Activity
Could you write out each of the records below exactly?

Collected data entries
################
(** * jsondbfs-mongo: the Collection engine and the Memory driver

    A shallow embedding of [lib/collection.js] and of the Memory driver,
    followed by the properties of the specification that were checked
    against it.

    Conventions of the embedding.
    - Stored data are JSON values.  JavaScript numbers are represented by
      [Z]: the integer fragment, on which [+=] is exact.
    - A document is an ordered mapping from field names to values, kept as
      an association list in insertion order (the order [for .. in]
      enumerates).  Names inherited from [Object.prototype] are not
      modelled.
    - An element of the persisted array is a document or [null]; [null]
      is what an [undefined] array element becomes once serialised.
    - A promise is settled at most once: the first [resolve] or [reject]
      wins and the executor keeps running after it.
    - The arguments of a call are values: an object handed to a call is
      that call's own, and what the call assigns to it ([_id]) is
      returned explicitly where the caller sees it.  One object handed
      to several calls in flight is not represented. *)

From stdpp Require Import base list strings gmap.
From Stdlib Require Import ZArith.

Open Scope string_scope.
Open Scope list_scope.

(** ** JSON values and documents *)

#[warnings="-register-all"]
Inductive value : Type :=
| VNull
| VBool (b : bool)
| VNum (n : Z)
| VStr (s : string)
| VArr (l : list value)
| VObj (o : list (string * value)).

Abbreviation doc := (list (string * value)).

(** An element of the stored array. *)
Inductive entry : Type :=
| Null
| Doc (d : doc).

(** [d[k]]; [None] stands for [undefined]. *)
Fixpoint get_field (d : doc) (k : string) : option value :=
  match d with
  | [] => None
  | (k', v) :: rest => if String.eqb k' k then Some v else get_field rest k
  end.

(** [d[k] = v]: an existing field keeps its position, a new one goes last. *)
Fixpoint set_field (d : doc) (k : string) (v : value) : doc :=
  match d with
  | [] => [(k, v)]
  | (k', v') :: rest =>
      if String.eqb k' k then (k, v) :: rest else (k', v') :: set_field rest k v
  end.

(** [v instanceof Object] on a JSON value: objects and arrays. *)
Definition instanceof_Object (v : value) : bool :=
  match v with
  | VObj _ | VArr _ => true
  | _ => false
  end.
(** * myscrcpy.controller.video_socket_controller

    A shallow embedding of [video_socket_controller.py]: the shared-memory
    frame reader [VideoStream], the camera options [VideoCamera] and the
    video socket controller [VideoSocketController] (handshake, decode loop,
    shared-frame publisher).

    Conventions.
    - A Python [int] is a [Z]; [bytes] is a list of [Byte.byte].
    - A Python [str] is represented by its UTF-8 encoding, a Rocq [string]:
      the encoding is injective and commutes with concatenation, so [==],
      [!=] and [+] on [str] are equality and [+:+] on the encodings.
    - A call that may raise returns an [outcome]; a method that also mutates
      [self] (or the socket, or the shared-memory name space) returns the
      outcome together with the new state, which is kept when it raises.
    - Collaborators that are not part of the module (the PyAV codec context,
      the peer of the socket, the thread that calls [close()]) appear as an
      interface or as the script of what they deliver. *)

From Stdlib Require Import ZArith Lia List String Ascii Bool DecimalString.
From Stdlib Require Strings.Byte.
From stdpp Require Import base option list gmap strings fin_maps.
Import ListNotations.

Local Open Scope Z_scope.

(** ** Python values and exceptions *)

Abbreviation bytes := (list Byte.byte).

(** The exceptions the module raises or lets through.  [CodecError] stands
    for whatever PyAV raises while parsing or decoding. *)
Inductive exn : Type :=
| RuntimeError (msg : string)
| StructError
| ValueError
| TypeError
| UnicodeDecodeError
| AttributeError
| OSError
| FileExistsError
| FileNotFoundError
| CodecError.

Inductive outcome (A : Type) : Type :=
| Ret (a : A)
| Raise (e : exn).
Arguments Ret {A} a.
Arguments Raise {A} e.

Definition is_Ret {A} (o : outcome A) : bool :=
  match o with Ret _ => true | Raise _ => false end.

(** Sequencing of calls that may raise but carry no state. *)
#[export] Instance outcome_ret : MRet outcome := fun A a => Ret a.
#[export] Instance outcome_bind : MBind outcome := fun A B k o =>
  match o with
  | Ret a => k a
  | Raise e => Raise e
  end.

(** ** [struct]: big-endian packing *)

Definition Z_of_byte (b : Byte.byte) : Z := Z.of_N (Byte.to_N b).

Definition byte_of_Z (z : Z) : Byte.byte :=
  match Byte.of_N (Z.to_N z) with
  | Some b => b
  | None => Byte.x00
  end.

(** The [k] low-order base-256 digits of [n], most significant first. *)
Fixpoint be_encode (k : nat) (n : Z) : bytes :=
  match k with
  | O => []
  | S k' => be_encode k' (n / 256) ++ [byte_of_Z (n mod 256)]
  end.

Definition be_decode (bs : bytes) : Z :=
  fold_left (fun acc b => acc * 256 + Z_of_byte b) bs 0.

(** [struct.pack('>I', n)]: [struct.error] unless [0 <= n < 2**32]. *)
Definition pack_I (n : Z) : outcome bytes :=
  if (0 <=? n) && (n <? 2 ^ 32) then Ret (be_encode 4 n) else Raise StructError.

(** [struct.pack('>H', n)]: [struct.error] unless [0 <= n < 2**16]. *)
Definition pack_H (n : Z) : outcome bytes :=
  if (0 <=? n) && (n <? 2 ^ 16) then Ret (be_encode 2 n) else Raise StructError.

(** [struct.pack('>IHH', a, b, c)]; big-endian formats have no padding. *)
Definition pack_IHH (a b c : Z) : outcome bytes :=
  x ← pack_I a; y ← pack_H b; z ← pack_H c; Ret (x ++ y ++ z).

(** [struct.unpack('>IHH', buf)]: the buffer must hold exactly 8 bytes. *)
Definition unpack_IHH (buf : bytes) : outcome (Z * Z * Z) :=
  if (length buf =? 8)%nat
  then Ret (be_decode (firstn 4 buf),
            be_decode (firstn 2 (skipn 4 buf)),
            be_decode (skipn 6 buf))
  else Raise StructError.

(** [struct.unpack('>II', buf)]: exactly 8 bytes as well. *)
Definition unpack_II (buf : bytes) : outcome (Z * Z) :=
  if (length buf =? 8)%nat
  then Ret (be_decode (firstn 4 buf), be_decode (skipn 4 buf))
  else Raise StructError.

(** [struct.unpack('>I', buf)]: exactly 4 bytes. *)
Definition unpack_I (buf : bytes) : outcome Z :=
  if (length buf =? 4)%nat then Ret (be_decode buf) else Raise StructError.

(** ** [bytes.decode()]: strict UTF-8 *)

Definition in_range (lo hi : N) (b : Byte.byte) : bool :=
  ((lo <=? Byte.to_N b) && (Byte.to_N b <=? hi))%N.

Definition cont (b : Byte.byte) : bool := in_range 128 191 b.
################
Problem solution
(** * jsondbfs-mongo: the Collection engine and the Memory driver

    A shallow embedding of [lib/collection.js] and of the Memory driver,
    followed by the properties of the specification that were checked
    against it.

    Conventions of the embedding.
    - Stored data are JSON values.  JavaScript numbers are represented by
      [Z]: the integer fragment, on which [+=] is exact.
    - A document is an ordered mapping from field names to values, kept as
      an association list in insertion order (the order [for .. in]
      enumerates).  Names inherited from [Object.prototype] are not
      modelled.
    - An element of the persisted array is a document or [null]; [null]
      is what an [undefined] array element becomes once serialised.
    - A promise is settled at most once: the first [resolve] or [reject]
      wins and the executor keeps running after it.
    - The arguments of a call are values: an object handed to a call is
      that call's own, and what the call assigns to it ([_id]) is
      returned explicitly where the caller sees it.  One object handed
      to several calls in flight is not represented. *)

From stdpp Require Import base list strings gmap.
From Stdlib Require Import ZArith.

Open Scope string_scope.
Open Scope list_scope.

(** ** JSON values and documents *)

#[warnings="-register-all"]
Inductive value : Type :=
| VNull
| VBool (b : bool)
| VNum (n : Z)
| VStr (s : string)
| VArr (l : list value)
| VObj (o : list (string * value)).

Abbreviation doc := (list (string * value)).

(** An element of the stored array. *)
Inductive entry : Type :=
| Null
| Doc (d : doc).

(** [d[k]]; [None] stands for [undefined]. *)
Fixpoint get_field (d : doc) (k : string) : option value :=
  match d with
  | [] => None
  | (k', v) :: rest => if String.eqb k' k then Some v else get_field rest k
  end.

(** [d[k] = v]: an existing field keeps its position, a new one goes last. *)
Fixpoint set_field (d : doc) (k : string) (v : value) : doc :=
  match d with
  | [] => [(k, v)]
  | (k', v') :: rest =>
      if String.eqb k' k then (k, v) :: rest else (k', v') :: set_field rest k v
  end.

(** [v instanceof Object] on a JSON value: objects and arrays. *)
Definition instanceof_Object (v : value) : bool :=
  match v with
  | VObj _ | VArr _ => true
  | _ => false
  end.
(** * myscrcpy.controller.video_socket_controller

    A shallow embedding of [video_socket_controller.py]: the shared-memory
    frame reader [VideoStream], the camera options [VideoCamera] and the
    video socket controller [VideoSocketController] (handshake, decode loop,
    shared-frame publisher).

    Conventions.
    - A Python [int] is a [Z]; [bytes] is a list of [Byte.byte].
    - A Python [str] is represented by its UTF-8 encoding, a Rocq [string]:
      the encoding is injective and commutes with concatenation, so [==],
      [!=] and [+] on [str] are equality and [+:+] on the encodings.
    - A call that may raise returns an [outcome]; a method that also mutates
      [self] (or the socket, or the shared-memory name space) returns the
      outcome together with the new state, which is kept when it raises.
    - Collaborators that are not part of the module (the PyAV codec context,
      the peer of the socket, the thread that calls [close()]) appear as an
      interface or as the script of what they deliver. *)

From Stdlib Require Import ZArith Lia List String Ascii Bool DecimalString.
From Stdlib Require Strings.Byte.
From stdpp Require Import base option list gmap strings fin_maps.
Import ListNotations.

Local Open Scope Z_scope.

(** ** Python values and exceptions *)

Abbreviation bytes := (list Byte.byte).

(** The exceptions the module raises or lets through.  [CodecError] stands
    for whatever PyAV raises while parsing or decoding. *)
Inductive exn : Type :=
| RuntimeError (msg : string)
| StructError
| ValueError
| TypeError
| UnicodeDecodeError
| AttributeError
| OSError
| FileExistsError
| FileNotFoundError
| CodecError.

Inductive outcome (A : Type) : Type :=
| Ret (a : A)
| Raise (e : exn).
Arguments Ret {A} a.
Arguments Raise {A} e.

Definition is_Ret {A} (o : outcome A) : bool :=
  match o with Ret _ => true | Raise _ => false end.

(** Sequencing of calls that may raise but carry no state. *)
#[export] Instance outcome_ret : MRet outcome := fun A a => Ret a.
#[export] Instance outcome_bind : MBind outcome := fun A B k o =>
  match o with
  | Ret a => k a
  | Raise e => Raise e
  end.

(** ** [struct]: big-endian packing *)

Definition Z_of_byte (b : Byte.byte) : Z := Z.of_N (Byte.to_N b).

Definition byte_of_Z (z : Z) : Byte.byte :=
  match Byte.of_N (Z.to_N z) with
  | Some b => b
  | None => Byte.x00
  end.

(** The [k] low-order base-256 digits of [n], most significant first. *)
Fixpoint be_encode (k : nat) (n : Z) : bytes :=
  match k with
  | O => []
  | S k' => be_encode k' (n / 256) ++ [byte_of_Z (n mod 256)]
  end.

Definition be_decode (bs : bytes) : Z :=
  fold_left (fun acc b => acc * 256 + Z_of_byte b) bs 0.

(** [struct.pack('>I', n)]: [struct.error] unless [0 <= n < 2**32]. *)
Definition pack_I (n : Z) : outcome bytes :=
  if (0 <=? n) && (n <? 2 ^ 32) then Ret (be_encode 4 n) else Raise StructError.

(** [struct.pack('>H', n)]: [struct.error] unless [0 <= n < 2**16]. *)
Definition pack_H (n : Z) : outcome bytes :=
  if (0 <=? n) && (n <? 2 ^ 16) then Ret (be_encode 2 n) else Raise StructError.

(** [struct.pack('>IHH', a, b, c)]; big-endian formats have no padding. *)
Definition pack_IHH (a b c : Z) : outcome bytes :=
  x ← pack_I a; y ← pack_H b; z ← pack_H c; Ret (x ++ y ++ z).

(** [struct.unpack('>IHH', buf)]: the buffer must hold exactly 8 bytes. *)
Definition unpack_IHH (buf : bytes) : outcome (Z * Z * Z) :=
  if (length buf =? 8)%nat
  then Ret (be_decode (firstn 4 buf),
            be_decode (firstn 2 (skipn 4 buf)),
            be_decode (skipn 6 buf))
  else Raise StructError.

(** [struct.unpack('>II', buf)]: exactly 8 bytes as well. *)
Definition unpack_II (buf : bytes) : outcome (Z * Z) :=
  if (length buf =? 8)%nat
  then Ret (be_decode (firstn 4 buf), be_decode (skipn 4 buf))
  else Raise StructError.

(** [struct.unpack('>I', buf)]: exactly 4 bytes. *)
Definition unpack_I (buf : bytes) : outcome Z :=
  if (length buf =? 4)%nat then Ret (be_decode buf) else Raise StructError.

(** ** [bytes.decode()]: strict UTF-8 *)

Definition in_range (lo hi : N) (b : Byte.byte) : bool :=
  ((lo <=? Byte.to_N b) && (Byte.to_N b <=? hi))%N.

Definition cont (b : Byte.byte) : bool := in_range 128 191 b.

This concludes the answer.